Mugabe’s body to be flown out of Singapore for burial
On Thursday and Friday, Mugabe's body will lie in state at Rufaro Stadium in the capital so the public can pay their respects.
In this file photo taken on June 8, 2000 Zimbabwean President Robert Mugabe clenches his fist as Zanu PF party praises him at a rally in the village of Mupandawana, some 230 km South of the capital Harare.

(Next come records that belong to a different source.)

Lemma scan_end_first (c : ascii) (s : string) (i : nat) :
  Ascii.eqb c "*"%char = false -> S i <= scan_end (String c s) false false i.
Proof.
  intros Hc. cbn [scan_end]. rewrite Hc.
  destruct (Ascii.eqb c backslash);
    [destruct s; [lia|apply scan_end_ge]|].
  destruct (Ascii.eqb c "["%char); [apply scan_end_ge|].
  destruct (Ascii.eqb c "]"%char); apply scan_end_ge.
Qed.

Lemma length_stars_app (k : nat) (s : string) :
  String.length (stars k ++ s) = k + String.length s.
Proof. induction k as [|k IH]; cbn; [|rewrite IH]; reflexivity. Qed.

(** What [scanChunk] makes of a pattern. *)
Lemma scanChunk_spec (pattern : string) :
  exists k,
    pattern = stars k ++ snd (fst (scanChunk pattern)) ++ snd (scanChunk pattern)
    /\ fst (fst (scanChunk pattern)) = (0 <? k)
    /\ (0 < String.length pattern ->
        String.length (snd (scanChunk pattern)) < String.length pattern).
Proof.
  unfold scanChunk.
  destruct (strip_stars_spec pattern false) as (k & Hp & Hs & Hn).
  destruct (strip_stars pattern false) as [star p'].
  cbn [fst snd] in *. exists k. rewrite take_drop.
  split; [exact Hp|split; [exact Hs|]].
  intros Hlen. rewrite length_drop. rewrite Hp, length_stars_app.
  destruct k as [|k]; [|lia].
  rewrite Hp in Hlen. cbn in Hlen. destruct p' as [|c p']; [cbn in Hlen; lia|].
  cbn in Hn. pose proof (scan_end_first c p' 0 Hn). cbn [String.length]. lia.
Qed.

(** X16.  [scanChunk] loses nothing of the pattern: the pattern is its
    leading stars, then the chunk, then the rest; the star flag tells
    whether there were leading stars, and the rest of a pattern that is
    not empty is shorter than the pattern, so the loop of [Match] takes at
    most as many turns as the pattern has bytes. *)
Theorem scanChunk_splits (pattern : string) :
  let '(star, chunk, rest) := scanChunk pattern in
  exists k,
    pattern = stars k ++ chunk ++ rest
    /\ star = (0 <? k)
    /\ (pattern <> EmptyString ->
        String.length rest < String.length pattern).
Proof.
  destruct (scanChunk_spec pattern) as (k & Hp & Hs & Hl).
  destruct (scanChunk pattern) as [[star chunk] rest]. cbn [fst snd] in *.
  exists k. split; [exact Hp|split; [exact Hs|]].
  intros Hne. apply Hl. destruct pattern; [congruence|cbn; lia].
Qed.

Lemma decode_progress (s : string) :
  0 < String.length s -> 1 <= snd (utf8.DecodeRuneInString s).
Proof.
  intros Hs. unfold utf8.DecodeRuneInString.
  destruct (Nat.ltb_spec (String.length s) 1) as [Hlt|_]; [lia|].
  repeat match goal with
         | |- context [if ?t then _ else _] => destruct t
         end; cbn; lia.
Qed.

(** A character of a class is followed by more of the chunk, and the
    chunk after it is shorter. *)
Lemma getEsc_shorter (chunk nchunk : string) (r : N) :
  getEsc chunk = (r, nchunk, None) ->
  String.length nchunk < String.length chunk.
Proof.
  unfold getEsc.
  destruct ((String.length chunk =? 0) || starts "-"%char chunk
            || starts "]"%char chunk); [discriminate|].
  set (chunk1 := if starts backslash chunk then drop 1 chunk else chunk).
  assert (Hle : String.length chunk1 <= String.length chunk).
  { unfold chunk1. destruct (starts backslash chunk); [|lia].
    rewrite length_drop. lia. }
  destruct (starts backslash chunk && (String.length chunk1 =? 0));
    [discriminate|].
  pose proof (decode_progress chunk1) as Hn.
  destruct (utf8.DecodeRuneInString chunk1) as [r' n]. cbn [snd] in Hn.
  destruct (Nat.eqb_spec (String.length (drop n chunk1)) 0) as [|Hne];
    [discriminate|].
  destruct ((r' =? utf8.RuneError)%N && (n =? 1)); [discriminate|].
  intros H. injection H as _ <-. rewrite length_drop in Hne |- *.
  assert (0 < String.length chunk1) by lia. specialize (Hn H). lia.
Qed.

Lemma starts_length (c : ascii) (s : string) :
  starts c s = true -> 0 < String.length s.
Proof. destruct s; [discriminate|cbn; lia]. Qed.

Lemma ranges_shorter (fuel : nat) :
  forall (chunk chunk' : string) (r : N) (m m' : bool) (nr : nat),
    ranges fuel chunk r m nr = inl (chunk', m') ->
    String.length chunk' < String.length chunk.
Proof.
  induction fuel as [|fuel IH]; intros chunk chunk' r m m' nr; [discriminate|].
  cbn [ranges].
  destruct (starts "]"%char chunk && (0 <? nr)) eqn:Hclose.
  - assert (Hlt : String.length (drop 1 chunk) < String.length chunk).
    { rewrite length_drop. apply andb_true_iff in Hclose.
      destruct Hclose as [Hc _]. apply starts_length in Hc. lia. }
    intros H. injection H as H _. rewrite <- H. exact Hlt.
  - destruct (getEsc chunk) as [[lo chunk1] [e|]] eqn:He; [discriminate|].
    apply getEsc_shorter in He.
    destruct (starts "-"%char chunk1).
    + destruct (getEsc (drop 1 chunk1)) as [[hi chunk2] [e|]] eqn:He2;
        [discriminate|].
      apply getEsc_shorter in He2. rewrite length_drop in He2.
      intros H. apply IH in H. lia.
    + intros H. apply IH in H. lia.
Qed.

Lemma ranges_fuel (k1 : nat) :
  forall (k2 : nat) (chunk : string) (r : N) (m : bool) (nr : nat),
    String.length chunk < k1 -> String.length chunk < k2 ->
    ranges k1 chunk r m nr = ranges k2 chunk r m nr.
Proof.
  induction k1 as [|k1 IH]; intros [|k2] chunk r m nr H1 H2; try lia.
  cbn [ranges].
  destruct (starts "]"%char chunk && (0 <? nr)); [reflexivity|].
  destruct (getEsc chunk) as [[lo chunk1] [e|]] eqn:He; [reflexivity|].
  apply getEsc_shorter in He.
  destruct (starts "-"%char chunk1).
  - destruct (getEsc (drop 1 chunk1)) as [[hi chunk2] [e|]] eqn:He2;
      [reflexivity|].
    apply getEsc_shorter in He2. rewrite length_drop in He2.
    apply IH; lia.
  - apply IH; lia.
Qed.
(* ------------------------------------------------------------------ *)
(** ** The page: module variables, the elements the script touches, the
    browser *)

Inductive commit : Type := PushState | ReplaceState.

(** A child [<li>] of [#searchresults]: its [innerHTML] and whether its class
    list holds [focus]. *)
Record Li : Type := {
  li_html : jsstring;
  li_focus : bool
}.

(** The event fields [globalKeyHandler] reads. *)
Record KeyEvent : Type := {
  altKey : bool;
  ctrlKey : bool;
  metaKey : bool;
  shiftKey : bool;
  keyCode : N
}.

Definition URL_SEARCH_PARAM : jsstring := js "search".
Definition URL_MARK_PARAM : jsstring := js "highlight".
Definition SEARCH_HOTKEY_KEYCODE : N := 83.
Definition ESCAPE_KEYCODE : N := 27.
Definition DOWN_KEYCODE : N := 40.
Definition UP_KEYCODE : N := 38.
Definition SELECT_KEYCODE : N := 13.

Definition PUSH : jsstring := js "push".
Definition REPLACE : jsstring := js "replace".
Definition PUSH_IF_NEW_SEARCH_ELSE_REPLACE : jsstring :=
  js "push_if_new_search_else_replace".

Section Page.

(** The loaded elasticlunr index and its [search] method. *)
Variable Index : Type.
Variable index_search : Index -> jsstring -> SearchOptions -> list SearchResult.

Record State : Type := mkState {
  (* the browser *)
  location_href : jsstring;              (* window.location.href *)
  history_calls : list (commit * jsstring);
    (* the pushState / replaceState calls that went through, in order, each
       with the URL passed *)
  has_focus : bool;                      (* searchbar === document.activeElement *)
  default_prevented : bool;              (* e.preventDefault() was called *)
  (* the elements *)
  searchbar_value : jsstring;
  searchbar_active : bool;               (* class "active" of #searchbar *)
  searchbar_outer_display : jsstring;
  searchresults_outer_display : jsstring;
  searchresults_header : jsstring;       (* innerText *)
  searchresults : list Li;               (* children of #searchresults *)
  marked : option (list jsstring);       (* terms given to marker.mark; None after unmark *)
  (* the variables of the closure *)
  searchindex : option Index;            (* null until loaded *)
  searchoptions : SearchOptions;
  current_searchterm : jsstring;
  (* trace *)
  lookups : list jsstring                (* terms passed to searchindex.search, in order *)
}.

Definition set_location (live : jsstring) (c : commit) (u : jsstring)
    (s : State) : State :=
  mkState live (history_calls s ++ [(c, u)]) (has_focus s)
    (default_prevented s)
    (searchbar_value s) (searchbar_active s) (searchbar_outer_display s)
    (searchresults_outer_display s) (searchresults_header s) (searchresults s)
    (marked s) (searchindex s) (searchoptions s) (current_searchterm s)
    (lookups s).
(** rounding cannot overflow when the value is far below the largest float *)
Lemma binary_round_aux_finite (sx : bool) (mx ex : Z) (lx : location) (D B : Z) :
  0 <= mx < 2 ^ D -> 0 <= D -> D + ex <= B -> -1074 <= B <= 1023 -> ex <= 971 ->
  match binary_round_aux 53 1024 sx mx ex lx with
  | S754_zero s' => s' = sx
  | S754_finite s' m e =>
      s' = sx /\ exists D', 0 <= D' /\ Zpos m < 2 ^ D' /\ D' + e <= B + 1 /\ e <= 971
  | _ => False
  end.
Proof.
  intros [Hm0 Hm] HD HB HBr Hex.
  unfold binary_round_aux, shr_fexp.
  pose proof (Zdigits2_le mx D Hm0 HD Hm) as Hdig.
  pose proof (Zdigits2_nonneg mx) as Hdig0.
  set (n1 := fexp 53 1024 (Zdigits2 mx + ex) - ex).
  destruct (shr_spec mx lx ex n1 Hm0) as (mrs1 & -> & Hm1).
  set (k1 := Z.max n1 0) in *.
  assert (0 <= k1) by lia.
  assert (0 < 2 ^ k1) by (apply Z.pow_pos_nonneg; lia).
  assert (0 <= shr_m mrs1) as Hm1pos by (rewrite Hm1; apply Z.div_pos; lia).
  pose proof (div_pow2_lt mx D k1 Hm0 HD ltac:(lia) Hm) as Hm1lt. rewrite <- Hm1 in Hm1lt.
  set (D1 := Z.max (D - k1) 0) in *.
  pose proof (round_nearest_even_bounds (shr_m mrs1) (loc_of_shr_record mrs1)) as Hr.
  set (m1 := round_nearest_even (shr_m mrs1) (loc_of_shr_record mrs1)) in *.
  assert (0 <= m1) by lia.
  assert (m1 < 2 ^ (D1 + 1)) as Hm1' by (rewrite Z.pow_add_r by lia; lia).
  pose proof (Zdigits2_le m1 (D1 + 1) ltac:(lia) ltac:(lia) Hm1') as Hdig1.
  pose proof (Zdigits2_nonneg m1) as Hdig10.
  set (e1 := ex + k1) in *.
  set (n2 := fexp 53 1024 (Zdigits2 m1 + e1) - e1).
  destruct (shr_spec m1 loc_Exact e1 n2 ltac:(lia)) as (mrs2 & -> & Hm2).
  set (k2 := Z.max n2 0) in *.
  assert (0 <= k2) by lia.
  assert (0 < 2 ^ k2) by (apply Z.pow_pos_nonneg; lia).
  pose proof (div_pow2_lt m1 (D1 + 1) k2 ltac:(lia) ltac:(lia) ltac:(lia) Hm1') as Hm2lt.
  rewrite <- Hm2 in Hm2lt.
  assert (0 <= shr_m mrs2) as Hm2pos by (rewrite Hm2; apply Z.div_pos; lia).
  assert (e1 + k2 <= 971 /\ Z.max (D1 + 1 - k2) 0 + (e1 + k2) <= B + 1) as [He2 HB2].
  { unfold k2, n2, e1, k1, n1, D1, fexp, emin in *. lia. }
  destruct (shr_m mrs2) as [|m|m]; [reflexivity | | lia].
  replace (e1 + k2 <=? 1024 - 53) with true by (symmetry; apply Z.leb_le; lia).
  split; [reflexivity|].
  exists (Z.max (D1 + 1 - k2) 0). repeat split; try lia.
Qed.

Lemma div_core_bounds (ps pt : positive) :
  (ps <= pt)%positive ->
  exists q e' l,
    SFdiv_core_binary 53 1024 (Zpos ps) 0 (Zpos pt) 0 = (q, e', l) /\
    e' <= 0 /\ 0 <= q < 2 ^ (1 - e').
Proof.
  intros Hle. unfold SFdiv_core_binary.
  set (e' := Z.min (fexp 53 1024 (Zdigits2 (Zpos ps) + 0 - (Zdigits2 (Zpos pt) + 0))) (0 - 0)).
  assert (e' <= 0) as He' by (unfold e'; lia).
  set (m' := match 0 - 0 - e' with
             | 0 => Zpos ps
             | Zpos _ => Z.shiftl (Zpos ps) (0 - 0 - e')
             | Zneg _ => 0
             end).
  assert (m' = Zpos ps * 2 ^ (- e')) as Hm'.
  { unfold m'. destruct (0 - 0 - e') as [|sh|sh] eqn:Hs; try lia.
    - replace (- e') with 0 by lia. lia.
    - rewrite <- Hs, Z.shiftl_mul_pow2 by lia.
      replace (0 - 0 - e') with (- e') by lia. reflexivity. }
  pose proof (Z_div_mod m' (Zpos pt) eq_refl) as Hdiv.
  destruct (Z.div_eucl m' (Zpos pt)) as [q r]. destruct Hdiv as [Hq Hr].
  exists q, e', (new_location (Zpos pt) r). split; [reflexivity|]. split; [exact He'|].
  assert (0 < 2 ^ (- e')) as Hpow by (apply Z.pow_pos_nonneg; lia).
  replace (1 - e') with (- e' + 1) by lia. rewrite Z.pow_add_r by lia.
  assert (Zpos ps <= Zpos pt) by lia.
  split; nia.
Qed.

Lemma div_finite (s t : Z) :
  0 <= s <= t -> 0 < t -> finite_nonneg 2 (SFdiv 53 1024 (Float.raw s) (Float.raw t)).
Proof.
  intros [Hs Hst] Ht. destruct t as [|pt|pt]; try lia.
  destruct s as [|ps|ps]; try lia; [exact I|].
  cbn [Float.raw SFdiv xorb].
  destruct (div_core_bounds ps pt ltac:(lia)) as (q & e' & l & -> & He' & Hq).
  pose proof (binary_round_aux_finite false q e' l (1 - e') 1 Hq ltac:(lia) ltac:(lia)
                ltac:(lia) ltac:(lia)) as H.
  unfold finite_nonneg.
  destruct (binary_round_aux 53 1024 false q e' l) as [sg|sg| |sg m e]; try easy.
  - now subst sg.
  - destruct H as [-> H]. exact H.
Qed.

Lemma mul_100_finite (x : spec_float) :
  finite_nonneg 2 x ->
  finite_nonneg 10 (SFmul 53 1024 x (S754_finite false 7036874417766400 (-46))).
Proof.
  destruct x as [[|]|sg| |[|] m e]; try easy. intros H.
  destruct H as (D & HD & Hm & HB & He).
  cbn [SFmul xorb].
  assert (0 <= Zpos (m * 7036874417766400) < 2 ^ (D + 53)) as Hprod.
  { rewrite Pos2Z.inj_mul, Z.pow_add_r by lia. split; [lia|].
    apply Z.mul_lt_mono_nonneg; lia. }
  pose proof (binary_round_aux_finite false (Zpos (m * 7036874417766400)) (e + -46)
                loc_Exact (D + 53) 9 Hprod ltac:(lia) ltac:(lia) ltac:(lia) ltac:(lia)) as H.
  unfold finite_nonneg.
  destruct (binary_round_aux 53 1024 false _ (e + -46) loc_Exact) as [sg|sg| |sg m' e'];
    try easy.
  - now subst sg.
  - destruct H as [-> H]. exact H.
Qed.
(** * transit-scrape: the cycling-route ingestion pipeline

    A shallow embedding of [src/process_cycle_networks.py],
    [src/utils/db_helpers.py], [src/utils/db_models.py],
    [src/push_to_db.py] and [src/utils/geotiles.py].

    The Python code is sequential, prints to standard output, writes files,
    talks to a database session and uses [try]/[except] throughout.  It is
    modelled in a state-and-exception monad [M]: a computation maps a
    [State] to a [Result] (a value or a raised exception) and a new
    [State]; effects performed before an exception is raised are kept, as
    in Python.

    Calls into third-party libraries (json, geopandas, shapely, pyproj,
    osr, os.path, glob, the database driver) are the fields of [Env]. *)

From Stdlib Require Import Reals QArith Qround ZArith List Lia Lra Bool Ascii
  String.
From stdpp Require Import base option list strings gmap pretty.
Import ListNotations.

Set Warnings "-register-all".
Local Open Scope string_scope.
Local Open Scope Z_scope.

(** ** Python values *)

(** A parsed JSON document, as [json.load] returns it.  An object keeps its
    keys in document order, as a Python dict does. *)
Inductive json : Type :=
| JNull
| JBool (b : bool)
| JNum (q : Q)
| JStr (s : string)
| JArr (items : list json)
| JObj (fields : list (string * json)).

(** The exceptions the pipeline can meet. *)
Inductive exn : Type :=
| OSError
| JSONDecodeError
| TypeError
| KeyError (key : string)
| AttributeError
| ValueError
| RuntimeError
| DBAPIError.

Inductive Result (A : Type) : Type :=
| Ok (a : A)
| Raise (e : exn).
Arguments Ok {A} a.
Arguments Raise {A} e.

Definition is_Ok {A} (r : Result A) : bool :=
  match r with Ok _ => true | Raise _ => false end.

(** Python truthiness of a JSON value ([if not features]). *)
Definition truthy (j : json) : bool :=
  match j with
  | JNull => false
  | JBool b => b
  | JNum q => negb (Qeq_bool q 0)
  | JStr s => negb (String.eqb s "")
  | JArr items => match items with [] => false | _ => true end
  | JObj fields => match fields with [] => false | _ => true end
  end.

Definition is_JStr (s : string) (j : json) : bool :=
  match j with JStr s' => String.eqb s s' | _ => false end.

(** ** Ordered dictionaries (Python [dict], pandas row) *)

Section Dict.
Context {V : Type}.

Fixpoint dict_get (k : string) (d : list (string * V)) : option V :=
  match d with
  | [] => None
  | (k', v) :: d' => if String.eqb k k' then Some v else dict_get k d'
  end.

Definition dict_has (k : string) (d : list (string * V)) : bool :=
  match dict_get k d with Some _ => true | None => false end.

(** [d[k] = v]: an existing key keeps its position, a new key goes last. *)
Fixpoint dict_set (k : string) (v : V) (d : list (string * V))
  : list (string * V) :=
  match d with
  | [] => [(k, v)]
  | (k', v') :: d' =>
      if String.eqb k k' then (k', v) :: d' else (k', v') :: dict_set k v d'
  end.

Definition dict_keys (d : list (string * V)) : list string := map fst d.
End Dict.

(** [x in data] for the string ['type'] and [data[key]] on a parsed JSON
    document: a dict is searched by key, a list by element, a string by
    substring; the other values are not containers. *)
Fixpoint is_substring (needle hay : string) : bool :=
  match hay with
  | EmptyString => String.eqb needle ""
  | String _ rest => String.prefix needle hay || is_substring needle rest
  end.

Definition py_contains (key : string) (data : json) : Result bool :=
  match data with
  | JObj fields => Ok (dict_has key fields)
  | JArr items => Ok (existsb (is_JStr key) items)
  | JStr s => Ok (is_substring key s)
  | _ => Raise TypeError
  end.

Definition py_getitem (data : json) (key : string) : Result json :=
  match data with
  | JObj fields =>
      match dict_get key fields with
      | Some v => Ok v
      | None => Raise (KeyError key)
      end
  | _ => Raise TypeError
  end.

Definition isinstance_list (data : json) : bool :=
  match data with JArr _ => true | _ => false end.

(** ** Messages printed by the programs *)

Inductive Msg : Type :=
| MImporting (file_path : string)
| MNoFeatures (file_path : string)
| MErrorImporting (file_path : string) (e : exn)
| MErrorFeature (idx : nat) (e : exn)
| MNoValidResults
| MErrorProcessingFeatures (e : exn)
| MSaved (output_file : string)
| MErrorPipeline (e : exn)
| MProcessingComplete
| MProcessingFailed
| MDatabaseParameters
| MDroppedTables
| MCreatedTables
| MTablesInSchema
| MNoDataFound (file_path : string)
| MConvertedToWGS84
| MErrorLoading (e : exn)
| MErrorReading (e : exn)
| MEitherRequired
| MBothProvided
| MInputFileNotFound (file_path : string)
| MProcessingFile (file_path : string)
| MInserted (n : Z)
| MError (e : exn)
| MInputDirNotFound (dir : string)
| MNoFilesMatching (pattern dir : string)
| MFoundFiles (n : nat)
| MProcessingFileOf (i n : nat) (name : string)
| MInsertedFrom (n : Z) (name : string)
| MErrorProcessingFile (file_path : string) (e : exn)
| MSummary (total_files : nat) (total_records : Z).

(** ** Tables, records and the world *)

Section Pipeline.

(** A shapely geometry object.  The pipeline never looks inside one: it
    only hands it to the libraries. *)
Context {Geometry : Type}.

(** A Python value held in a table cell or a record attribute.  [None] is
    [PJson JNull] and a [str] is [PJson (JStr s)]; [PNaN] is the
    missing-value marker pandas fills in. *)
Inductive value : Type :=
| PJson (j : json)
| PFloat (r : R)
| PNaN
| PGeom (g : Geometry).

Definition PStr (s : string) : value := PJson (JStr s).
Definition PNone : value := PJson JNull.

Definition is_None (v : value) : bool :=
  match v with PJson JNull => true | _ => false end.

(** One row of a (Geo)DataFrame: column name and cell, in column order. *)
Definition Row : Type := list (string * value).

(** A GeoDataFrame: its declared reference system and its rows. *)
Record Table : Type := mkTable {
  crs : option string;
  rows : list Row
}.

(** An instance of a SQLAlchemy model class: the attributes set on it. *)
Definition Model : Type := gmap string value.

Robert Mugabe, who led Zimbabwe with an iron fist from 1980 to 2017, has died aged 95, the country’s president announced on September 6, 2019. / AFP / Odd ANDERSEN
The body of Zimbabwe’s former president Robert Mugabe was flown home from Singapore on Wednesday morning, five days after he died in a hospital in the wealthy city-state.
Police motorbikes escorted the white Mercedes hearse carrying Mugabe’s body from Singapore Casket, a funeral parlour where he had been kept since his death.
A plane carrying the former leader and the visiting delegation departed shortly afterwards, his nephew Adam Molai told AFP.
“It just left now,” he said by phone from the plane as it took off, with the noise of the aircraft audible in the background.
The delegation from Zimbabwe arrived on Tuesday and attended a private Catholic mass for Mugabe at the funeral parlour, which was officiated by a Zimbabwean priest.
Mugabe’s body was expected to arrive in Zimbabwe on Wednesday at 3pm (1300 GMT), a family member told Reuters. From there, it will be taken to his home village in Kutama, west of the capital Harare, where he has been mourned as a hero and where there will be an overnight wake.
Mugabe died on Friday. He was 95.
Saturday funeral
The former guerrilla leader had dominated Zimbabwean politics for almost four decades from independence in 1980 until he was removed by his own army in a November 2017 coup.
Revered by many as a liberator who freed his people from white minority rule, Mugabe was vilified by others for ruthlessly crushing his opponents and wrecking one of Africa’s most promising economies.
On Thursday and Friday, Mugabe’s body will lie in state at Rufaro Stadium in the capital so the public can pay their respects.
The 35,000-seater stadium is where Mugabe took his oath of office when Ian Smith, the Prime Minister under the colonial Rhodesian regime, handed over power.
There Mugabe hoisted the new Zimbabwe flag and lit the independence flame on April 18, 1980 — bringing hope for a new era after a long guerrilla war.
The official funeral will be held on Saturday at the 60,000-seat National Sports Stadium in Harare and foreign leaders are expected to attend.
He will be buried on Sunday but the location remains unclear.
Mugabe’s family is resisting the government’s plan to bury him at the National Heroes Acre monument in the Harare and wants him to be interred in his home village, relatives have told Reuters.